Emotives are expressive acts, realized either in words or, in earlier formulations, also in gestures, through which a speaker articulates and simultaneously alters their own felt state, functioning as a reflexive intervention in the ongoing process of translating bodily responses, attention, and interpretation into conscious experience.

==Origin==
The term was introduced by William M. Reddy in his article, Against Constructionism: The Historical Ethnography of Emotions (1997). Reddy is a professor of History and Cultural Anthropology at Duke University.

==Description==
Emotives describe the process by which emotions are managed and shaped, not only by society and its expectations but also by individuals themselves as they seek to express the inexpressible, namely how they "feel". Using J. L. Austin's concept of speech acts as a starting point, Reddy draws attention to what happens when a speaker's vocabulary of emotions is employed in such speech acts. Going beyond Austin's account of what an emotional expression does at a linguistic level either descriptively or performatively to produce effects in the social world, Reddy's focus is on how the utterance produces real changes in the speaker's own mental or affective state. On Reddy's account, emotion talk consists of utterances that are neither constative (descriptive) nor performative. Emotional utterances have (1) a descriptive appearance, (2) a relational intent, and (3) a self-exploring or self-altering effect. During the emotion utterance the speaker is offering a translation of something that is not observable to anyone else. The emotional language chosen stands in relation and conformance to the speaker's identity, and so has a direct impact of the actual feeling of the speaker. The context of these utterances is what Reddy calls a "halo" of (verbal and nonverbal) activated thought material. Emotion claims are attempts to translate into words (1) nonverbal events that are occurring in this halo or (2) enduring states of this halo and this background. Emotion claims, as a result, can be viewed, by analogy with speech act theory, as constituting a special class of utterance, [called emotives]. Reddy tells us in his later writing that emotives are similar to performatives in that emotives do things to the world. Emotives are themselves instruments for directly changing, building, hiding, and intensifying emotions. Ultimately, expressed emotions, i.e. emotives, may be more important than inner states of emotion in constructing a social reality (Luke 2004).

==Sincerity==
William Reddy includes the idea of sincerity as a key point in the effects of emotive. The concept of emotives forces a redefinition of sincerity. Because of the powerful and unpredictable effects of emotional utterances on the speaker, sincerity should not be considered the natural, best, or most obvious state toward which individuals strive. On the contrary, probably the most obvious orientation toward the power of emotives is a kind of fugitive instrumentalism. One might say that, just as a performative can be happy or unhappy, an emotive brings emotional effects appropriate to its content or effects that differ markedly from its content. If it does bring up appropriate effects, then the emotive, in Western context, might be said to be "sincere"; if it does not, the emotive may be claimed, after the fact, to be hypocrisy, an evasion, a mistake, a projection, or a denial. Emotives are both self-exploring and self-altering.

==Emotive in Sociology==
The concept of emotive is compatible with Jürgen Habermas’s critique of poststructuralists on the grounds that their theory involves them in a “performative contradiction” – because they appear to speak and write with the intention of persuading us there are no intentions. However, the concept of emotives also points toward a modification of Habermas's notion of communicative rationality, since in formulating emotives speakers are trying to communicate with themselves as much as with others. (Koury, 2004).
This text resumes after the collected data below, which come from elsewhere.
(** The first vertex of a path that leaves [r] is a neighbour. *)
Lemma path_first vs c p f vs' : spf_path d0 r vs c p -> vs = f :: vs' -> exists w, usable d0 r f w.
Proof.
  intros H. revert f vs'. induction H as [|vs c p q w Hp IH Hu]; intros f vs' E; [done|].
  destruct vs as [|g vs]; simpl in E.
  - injection E as <- <-. inversion Hp as [|vs1 c1 p1 q1 w1 Hp1 Hu1 E1]; subst; [by exists w|].
    by destruct vs1.
  - injection E as -> <-. by eapply IH.
Qed.

(** ** Relaxing one edge *)

Section relax.
Context (F : list positive) (cand : avl_tree Z) (d : lsdb) (p q : positive) (w B : Z).
Hypothesis Hready : spf_ready.
Hypothesis Hlab : labels_ok F d B.
Hypothesis Hq : queue_ok F cand d.
Hypothesis Hdone : done_ok F d.
Hypothesis Hp : p ∉ F.
Hypothesis Hbest : forall q, q ∉ F -> cost d p <= cost d q.
Hypothesis Hfirst : p = r <-> F = [].
Hypothesis Hreach : reached d p.
Hypothesis Huse : usable d0 p q w.
Hypothesis Hbound : cost d p + w <= B < ROUTE_COST_BROKEN.
Hypothesis Hless : cost d p + w < cost d q.

Let c := cost d p + w.
Let d' := set_label q c (hop d p) (u8 (hops d p + 1)) d.

Lemma relax_w : 0 <= w.
Proof. by apply (usable_pos Hready) in Huse as [? _]. Qed.

Lemma relax_fresh : q ∉ F /\ q <> p /\ q <> r.
Proof.
  pose proof relax_w. split; [|split].
  - intros Hin. pose proof (do_order _ _ Hdone _ _ Hin Hp). lia.
  - intros ->. lia.
  - intros ->. destruct (lo_root _ _ _ Hlab) as [E _].
    destruct (lo_label _ _ _ Hlab p) as [?|[? _]]; unfold reached in Hreach; lia.
Qed.

Lemma relax_some : is_Some (tcs d !! q).
Proof. apply (relabelled_tc _ _ _ (lo_frame _ _ _ Hlab)). by apply (usable_some Hready) in Huse as [_ ?]. Qed.

Lemma relax_cost p' : cost d' p' = if decide (p' = q) then c else cost d p'.
Proof. apply cost_relabel, relax_some. Qed.

Lemma relax_cost_ne p' : p' <> q -> cost d' p' = cost d p'.
Proof. intros Hn. rewrite relax_cost. by rewrite decide_False. Qed.

Lemma relax_le p' : cost d' p' <= cost d p'.
Proof. rewrite relax_cost. case_decide as E; [subst p'; unfold c; lia|lia]. Qed.

(** The label of [p] extended by [q]. *)
Lemma relax_label : label_of d' q.
Proof.
  assert (label_of d p) as (vs & Hpath & Hhop & Hhops).
  { destruct (lo_label _ _ _ Hlab p) as [E|[_ H]]; [unfold reached in Hreach; lia|done]. }
  unfold label_of. pose proof relax_some as Hs. rewrite relax_cost, decide_True by done.
  unfold d'. rewrite hop_relabel, hops_relabel, !decide_True by done.
  destruct (decide (p = r)) as [Er|Er].
  - exists [q]. destruct (lo_root _ _ _ Hlab) as (R1 & R2 & R3). subst p. rewrite R2, R3. split.
    + unfold c. rewrite R1. apply (spf_step _ _ [] 0 r); [constructor|done].
    + split; [|done]. simpl. apply (lo_first _ _ _ Hlab). by apply Hfirst.
  - exists (vs ++ [q]). split; [by apply (spf_step _ _ _ _ p)|].
    destruct vs as [|f vs]; [by destruct (path_nonempty _ _ _ Hpath Er)|].
    destruct (path_first _ _ _ _ _ Hpath eq_refl) as [w' Hw']. simpl in *. split.
    + destruct (sr_first Hready _ _ Hw') as [l Hl]. by rewrite Hhop, Hl.
    + rewrite Hhops. unfold u8. rewrite Zplus_mod_idemp_l. f_equal. rewrite length_app. simpl. lia.
Qed.

Lemma relax_labels : labels_ok F d' B.
Proof.
  destruct relax_fresh as (_ & Hqp & Hqr). pose proof relax_some as Hs. pose proof relax_w. split.
  - eapply relabelled_trans; [apply (lo_frame _ _ _ Hlab)|]. apply relabel_relabelled.
  - unfold d'. rewrite cost_relabel, hop_relabel, hops_relabel, !decide_False by done. apply (lo_root _ _ _ Hlab).
  - intros p'. destruct (decide (p' = q)) as [->|Hn].
    + right. split; [|apply relax_label]. rewrite relax_cost, decide_True by done.
      destruct (lo_label _ _ _ Hlab p) as [?|[? _]]; unfold reached in Hreach; unfold c; lia.
    + unfold label_of, d'. rewrite cost_relabel, hop_relabel, hops_relabel, !decide_False by done.
      apply (lo_label _ _ _ Hlab p').
  - intros E p'. pose proof (lo_first _ _ _ Hlab E) as H1. unfold d'. rewrite hop_relabel by done.
    assert (hop d p = None) as ->. { rewrite (proj2 Hfirst E). apply (lo_root _ _ _ Hlab). }
    case_decide; [subst p'|]; apply H1.
Qed.

Lemma relax_done : done_ok F d'.
Proof.
  destruct relax_fresh as (Hqf & _ & _). pose proof relax_w.
  assert (forall p', p' ∈ F -> cost d' p' = cost d p') as Hsame.
  { intros p' Hin. apply relax_cost_ne. by intros ->. }
  split.
  - apply (do_nodup _ _ Hdone).
  - pose proof (do_sorted _ _ Hdone) as Hs. clear -Hs Hsame. induction Hs as [|a l Hs IH Ha]; constructor.
    + apply IH. intros. apply Hsame. by right.
    + rewrite Forall_forall in Ha |- *. intros b Hb. rewrite (Hsame a) by left. rewrite (Hsame b) by (by right). by apply Ha.
  - intros p' Hin. unfold reached. rewrite Hsame by done. by apply (do_reached _ _ Hdone).
  - intros p' q' Hin Hout. rewrite (Hsame p') by done. rewrite relax_cost. case_decide.
    + pose proof (do_order _ _ Hdone _ _ Hin Hp). unfold c. lia.
    + by apply (do_order _ _ Hdone).
  - intros p' q' w' Hin Hu. destruct (do_relaxed _ _ Hdone _ _ _ Hin Hu) as [H1 H2].
    unfold relaxed, reached in *. rewrite (Hsame p') by done. pose proof (relax_le q'). lia.
Qed.

Lemma relax_queue :
  let cand0 := if cost d q <? ROUTE_COST_BROKEN then avl_delete cand (mk_node q (cost d q)) else cand in
  (cost d q < ROUTE_COST_BROKEN -> q ∈ map an_ptr (avl_walk cand)) /\
  queue_ok F (snd (avl_insert avl_comp_etx cand0 (mk_node q c) true)) d'.
Proof.
  destruct relax_fresh as (Hqf & _ & _). intros cand0. pose proof (qo_elem _ _ _ Hq) as He. split.
  { intros Hlt. apply queued_ptr. exists (cost d q). by apply He. }
  assert (queue_wf cand0 /\ forall p' k, queued cand0 p' k <-> p' <> q /\ queued cand p' k) as [Hwf0 H0].
  { unfold cand0. destruct (cost d q <? ROUTE_COST_BROKEN) eqn:E; bool_hyps.
    - destruct (queue_del cand q (cost d q)) as [H1 H2]; [apply (qo_wf _ _ _ Hq)|by apply He|].
      split; [done|]. intros p' k. rewrite H2. tauto.
    - split; [apply (qo_wf _ _ _ Hq)|]. intros p' k. split; [|tauto]. intros H. split; [|done].
      intros ->. apply He in H. lia. }
  destruct (queue_add cand0 q c) as [Hwf1 H1]; [done| |].
  { intros [k Hk]%queued_ptr. apply H0 in Hk as [[] _]. done. }
  split; [done|]. intros p' k. rewrite H1, H0, He, relax_cost. case_decide as E.
  - subst p'. split; [intros [[_ ->]|[[] _]]; [split_and!; [done|done|unfold c; lia]|done]|]. intros (_ & <- & _). by left.
  - split; [intros [[? _]|[_ ?]]; done|]. by right.
Qed.


(** The writes of the code. *)
Lemma relabel_insert u h n k : tcs d !! q = Some u ->
  set_label q k h n d = set_tcs (<[q := new_label k h n u]> (tcs d)) d.
Proof.
  intros Hu. unfold set_label. f_equal. apply map_eq. intros i. destruct (decide (i = q)) as [->|Hn].
  - by rewrite lookup_alter_eq, Hu, lookup_insert_eq.
  - by rewrite lookup_alter_ne, lookup_insert_ne.
Qed.

End relax.

(** A vertex [p] is being explored: it is the best candidate. *)
Record exploring (F : list positive) (p : positive) (cand : avl_tree Z) (d : lsdb) (B : Z) : Prop := {
  ex_labels : labels_ok F d B;
  ex_queue : queue_ok F cand d;
  ex_done : done_ok F d;
  ex_fresh : p ∉ F;
  ex_best q : q ∉ F -> cost d p <= cost d q;
  ex_first : p = r <-> F = [];
  ex_reached : reached d p;
  ex_bound : cost d p + (LINK_COST_BROKEN - 1) <= B < ROUTE_COST_BROKEN;
}.

(** The edge [e] has been relaxed. *)
Definition edge_relaxed (d : lsdb) (p e : positive) : Prop :=
  forall x f y, edges d0 !! e = Some x -> edge_inv x = Some f -> edges d0 !! f = Some y ->
    edge_cost x < LINK_COST_BROKEN -> relaxed d p (edge_tc y) (edge_cost x).

Lemma edge_relaxed_le d d' p e : cost d' p = cost d p -> (forall q, cost d' q <= cost d q) ->
  edge_relaxed d p e -> edge_relaxed d' p e.
Proof.
  intros Hp Hle H x f y H1 H2 H3 H4. destruct (H x f y H1 H2 H3 H4) as [A1 A2].
  unfold relaxed, reached in *. pose proof (Hle (edge_tc y)). lia.
Qed.

Lemma wp_better_path cand p q k t u st (Q : avl_tree Z -> olsr_state -> Prop) :
  tcs (db st) !! p = Some t -> tcs (db st) !! q = Some u -> p <> q ->
  (path_cost u < ROUTE_COST_BROKEN -> q ∈ map an_ptr (avl_walk cand)) ->
  let cand0 := if path_cost u <? ROUTE_COST_BROKEN then avl_delete cand (mk_node q (path_cost u)) else cand in
  Q (snd (avl_insert avl_comp_etx cand0 (mk_node q k) true))
    (set_db (set_label q k (next_hop t) (u8 (tc_hops t + 1)) (db st)) st) ->
  wp (better_path cand p q k) Q st.
Proof.
  intros Ht Hu Hpq Hin cand0 HQ. unfold better_path. wp_step. eapply wp_get_tc; [exact Hu|].
  wp_step. apply wp_mono with (fun c st' => c = cand0 /\ st' = st).
  { unfold cand0. destruct (path_cost u <? ROUTE_COST_BROKEN) eqn:E; bool_hyps; [|by wp_step].
    unfold olsr_spf_del_cand_tree. wp_step. eapply wp_get_tc; [exact Hu|].
    rewrite bool_decide_eq_true_2 by auto. by wp_step. }
  intros c st' [-> ->]. wp_step. eapply wp_upd_tc; [exact Hu|]. unfold olsr_spf_add_cand_tree.
  assert (forall v, <[q := v]> (tcs (db st)) !! p = Some t) as Hp by (intros v; by rewrite lookup_insert_ne).
  do 2 wp_step. eapply wp_get_tc; [apply lookup_insert_eq|]. wp_step. wp_step.
  eapply wp_get_tc; [apply Hp|]. rewrite (relabel_insert (db st) q u) in HQ by done.
  wp_step. destruct (next_hop t) as [l|] eqn:Hl.
  - eapply wp_upd_tc; [apply lookup_insert_eq|]. wp_step. cbn [db set_db set_tcs tcs].
    eapply wp_get_tc; [cbn; rewrite insert_insert_eq; apply Hp|]. wp_step.
    eapply wp_upd_tc; [apply lookup_insert_eq|]. wp_step. cbn. rewrite !insert_insert_eq. exact HQ.
  - wp_step. wp_step. eapply wp_get_tc; [apply Hp|]. wp_step.
    eapply wp_upd_tc; [apply lookup_insert_eq|]. wp_step. cbn. rewrite !insert_insert_eq.
    replace (set_tc_hops _ _) with (new_label k None (u8 (tc_hops t + 1)) u) by (by destruct u). exact HQ.
Qed.

Lemma wp_relax_edge F p cand e x B st :
  spf_ready -> exploring F p cand (db st) B -> edges d0 !! e = Some x -> edge_tc x = p ->
  wp (relax_edge p cand e) (fun cand' st' => exists d', st' = set_db d' st /\ exploring F p cand' d' B /\
    cost d' p = cost (db st) p /\ (forall q, cost d' q <= cost (db st) q) /\ edge_relaxed d' p e) st.
Proof.
  intros Hready Hex He Htc. pose proof Hex as [Hlab Hq Hdone Hp Hbest Hfirst Hreach Hbound].
  pose proof (relabelled_edges _ _ (lo_frame _ _ _ Hlab)) as Hedges.
  assert (set_db (db st) st = st) as Hid by (by destruct st).
  assert ((forall f y, edge_inv x = Some f -> edges d0 !! f = Some y -> edge_cost x < LINK_COST_BROKEN ->
    relaxed (db st) p (edge_tc y) (edge_cost x)) ->
    exists d', st = set_db d' st /\ exploring F p cand d' B /\ cost d' p = cost (db st) p /\
      (forall q, cost d' q <= cost (db st) q) /\ edge_relaxed d' p e) as Hsame.
  { intros H. exists (db st). split; [done|]. split; [done|]. split; [done|]. split; [lia|].
    intros x' f y Hx'. replace x' with x by congruence. apply H. }
  unfold relax_edge. wp_step. eapply wp_get_edge; [by rewrite Hedges|].
  destruct (edge_inv x) as [f|] eqn:Hf; [|wp_step; apply Hsame; intros ? ? [=]].
  destruct (edge_cost x >=? LINK_COST_BROKEN) eqn:Hbr; bool_hyps; [wp_step; apply Hsame; intros; lia|].
  destruct (reached_some _ _ Hreach) as [t Ht].
  assert (exists y, edges d0 !! f = Some y) as [y Hy].
  { destruct (proj1 (dw_inv _ (sr_wf Hready) e f)) as (x1 & y & _ & _ & _ & Hy & _); [by exists x|by exists y]. }
  assert (usable d0 p (edge_tc y) (edge_cost x)) as Hu by (by exists e, x, f, y).
  pose proof (usable_pos Hready _ _ _ Hu) as Hw.
  destruct (relax_some F (db st) p (edge_tc y) (edge_cost x) B Hready Hlab Hu) as [u Hut].
  assert (cost (db st) p = path_cost t) as Hct by (unfold cost; by rewrite Ht).
  assert (cost (db st) (edge_tc y) = path_cost u) as Hcu by (unfold cost; by rewrite Hut).
  assert (0 <= path_cost t) as Hpos.
  { rewrite <- Hct. destruct (lo_label _ _ _ Hlab p) as [->|[? _]]; unfold ROUTE_COST_BROKEN; lia. }
  wp_step. eapply wp_get_tc; [exact Ht|]. wp_step. eapply wp_get_edge; [by rewrite Hedges|].
  wp_step. eapply wp_get_tc; [exact Hut|].
  assert (u32 (path_cost t + edge_cost x) = path_cost t + edge_cost x) as ->.
  { unfold u32. apply Z.mod_small. unfold ROUTE_COST_BROKEN in *. lia. }
  destruct (path_cost t + edge_cost x <? path_cost u) eqn:Hless; bool_hyps.
  2:{ wp_step. apply Hsame. intros f' y' [= <-] Hy' _. replace y' with y by congruence.
      unfold relaxed, reached. unfold LINK_COST_BROKEN in *. lia. }
  assert (cost (db st) p + edge_cost x <= B < ROUTE_COST_BROKEN) as Hb by lia.
  assert (cost (db st) p + edge_cost x < cost (db st) (edge_tc y)) as Hl by lia.
  destruct (relax_fresh F (db st) p (edge_tc y) (edge_cost x) B) as (Hqf & Hqp & _); try done.
  destruct (relax_queue F cand (db st) p (edge_tc y) (edge_cost x) B) as [Hin Hqueue]; try done.
  eapply wp_better_path; [exact Ht|exact Hut|done|by rewrite Hcu in Hin|].
  assert (hop (db st) p = next_hop t /\ hops (db st) p = tc_hops t) as [Hh Hhs] by (unfold hop, hops; by rewrite Ht).
  rewrite Hcu in Hqueue. rewrite <- Hct, <- Hh, <- Hhs. set (d' := set_label _ _ _ _ _) in *.
  assert (forall p', cost d' p' = if decide (p' = edge_tc y) then cost (db st) p + edge_cost x else cost (db st) p') as Hc
    by (intros p'; apply cost_relabel; by eexists).
  exists d'. split; [done|]. split; [split; try done|].
  - by apply relax_labels.
  - by apply (relax_done F _ p _ _ B).
  - intros q Hqn. rewrite (Hc p), decide_False by done. rewrite Hc. case_decide; [lia|by apply Hbest].
  - unfold reached. rewrite Hc, decide_False by done. done.
  - rewrite Hc, decide_False by done. done.
  - rewrite Hc, decide_False by done. split; [done|]. split.
    + intros q. rewrite Hc. case_decide; [subst q|]; lia.
    + intros x' f' y' Hx' Hf' Hy' _. replace x' with x in * by congruence. replace y' with y by congruence.
      unfold relaxed, reached. rewrite !Hc, decide_True, decide_False by done. lia.
Qed.
Lemma wp_spf_relax F p cand B st :
  spf_ready -> exploring F p cand (db st) B ->
  wp (olsr_spf_relax cand p) (fun cand' st' => exists d', st' = set_db d' st /\ exploring F p cand' d' B /\
    cost d' p = cost (db st) p /\ forall q w, usable d0 p q w -> relaxed d' p q w) st.
Proof.
  intros Hready Hex. pose proof (lo_frame _ _ _ (ex_labels _ _ _ _ _ Hex)) as Hfr.
  pose proof (relabelled_wf _ _ Hfr (sr_wf Hready)) as Hwf.
  destruct (reached_some _ _ (ex_reached _ _ _ _ _ Hex)) as [t Ht].
  destruct (edge_list _ _ _ Hwf Ht) as [_ Hin]. set (es := map fst (kt_walk (edge_tree t))) in *.
  unfold olsr_spf_relax. wp_step. unfold OLSR_FOR_ALL_TC_EDGE_ENTRIES. wp_step.
  eapply wp_get_tc; [exact Ht|]. wp_step.
  apply (wp_foldM _ _ _ (fun rest cand' st' => exists d' l, es = l ++ rest /\ st' = set_db d' st /\
    exploring F p cand' d' B /\ cost d' p = cost (db st) p /\ forall e, e ∈ l -> edge_relaxed d' p e)).
  - exists (db st), []. split; [done|]. split; [by destruct st|]. split; [done|]. split; [done|].
    by intros e ?%not_elem_of_nil.
  - intros e rest cand' st' (d' & l & El & -> & Hex' & Hc & Hrel).
    assert (exists x, edges d0 !! e = Some x /\ edge_tc x = p) as (x & He & Htc).
    { rewrite <- (relabelled_edges _ _ Hfr). apply Hin. rewrite El. set_solver. }
    eapply wp_mono; [by apply (wp_relax_edge F p cand' e x B)|]. cbn.
    intros cand2 st2 (d2 & -> & Hex2 & Hc2 & Hle & Hr). exists d2, (l ++ [e]). rewrite <- app_assoc.
    split; [done|]. split; [done|]. split; [done|]. split; [by rewrite Hc2|].
    intros e' [He'|He'%list_elem_of_singleton]%elem_of_app; [|by subst e'].
    apply (edge_relaxed_le d'); [done|done|]. by apply Hrel.
  - intros cand' st' (d' & l & El & -> & Hex' & Hc & Hrel). exists d'. split; [done|]. split; [done|].
    split; [done|]. intros q w (e & x & f & y & He & Htc & Hf & Hy & <- & <- & Hw).
    rewrite app_nil_r in El. apply (Hrel e) with f; try done. rewrite <- El. apply Hin.
    exists x. by rewrite (relabelled_edges _ _ Hfr).
Qed.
A related concept is emotionology, which does not refer to emotional experience, but rather the influence of social norms defining the way one ought to feel in particular situations. Reddy by contrast with the notion of emotives emphasizes how people articulate their feelings within an emotional discourse so that not only can they "know" what they feel, reflecting on their newfound knowledge, as well as enable them to feel yet more.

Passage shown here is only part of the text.